Jonathan Noyalas ’01
This is the 14th book Noyalas has authored or edited.
We know remarkably little about how the Shenandoah Valley’s African Americans negotiated the vexing uncertainties of secession, civil war, and Reconstruction. This compelling and accessibly written narrative foregrounds the struggles of freedom-seeking enslaved persons in America’s most turbulent era.”
Brian Matthew Jordan, author of “Marching Home: Union Veterans and Their Unending Civil War”

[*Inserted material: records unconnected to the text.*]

(** * neuralhydrology tutorials: the GRU model and the CAMELS-CL dataset

    A shallow embedding of the two extension points shown in the tutorial
    notebooks:

    - "Adding a New Model": [GRU.__init__], [forward] and the registry
      function [get_model];
    - "Adding a New Dataset": [load_camels_cl_timeseries],
      [load_camels_cl_attributes] and [CamelsCL._load_attributes].

    Python dictionaries are finite maps, exceptions are values of
    [exception] carried by [result], and code that touches the file system
    or constructs objects runs in a small state-and-error monad whose state
    records what was done. *)

From Stdlib Require Import ZArith QArith Ascii String List Bool Lia.
From stdpp Require Import base tactics option list strings gmap.

Local Open Scope Z_scope.

(** * Python strings *)

Module Str.

(** [str.lower] on the ASCII range: the letters A..Z move to a..z and every
    other byte is kept. *)
Definition lower_ascii (c : ascii) : ascii :=
  let n := nat_of_ascii c in
  if ((65 <=? n)%nat && (n <=? 90)%nat)%bool then ascii_of_nat (n + 32) else c.

Fixpoint lower (s : string) : string :=
  match s with
  | EmptyString => EmptyString
  | String c s' => String (lower_ascii c) (lower s')
  end.

Definition upper_ascii (c : ascii) : ascii :=
  let n := nat_of_ascii c in
  if ((97 <=? n)%nat && (n <=? 122)%nat)%bool then ascii_of_nat (n - 32) else c.

(** Every way of writing [s] with each letter in either case. *)
Fixpoint spellings (s : string) : list string :=
  match s with
  | EmptyString => [EmptyString]
  | String c s' =>
      let rest := spellings s' in
      map (String c) rest ++
      (if Ascii.eqb (upper_ascii c) c then [] else map (String (upper_ascii c)) rest)
  end.

(** [needle in hay] for two strings. *)
Fixpoint contains (needle hay : string) : bool :=
  String.prefix needle hay ||
  match hay with
  | EmptyString => false
  | String _ hay' => contains needle hay'
  end.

A groundbreaking study that demonstrates how African Americans shaped the Civil War era. Noyalas systematically dismantles the old myth that the Shenandoah Valley did not have enslaved populations and instead weaves a compelling story of African American resistance and perseverance in a region deeply contested by war.”
James J. Broomall, author of “Private Confederacies: The Emotional Worlds of Southern Men as Citizens and Soldiers”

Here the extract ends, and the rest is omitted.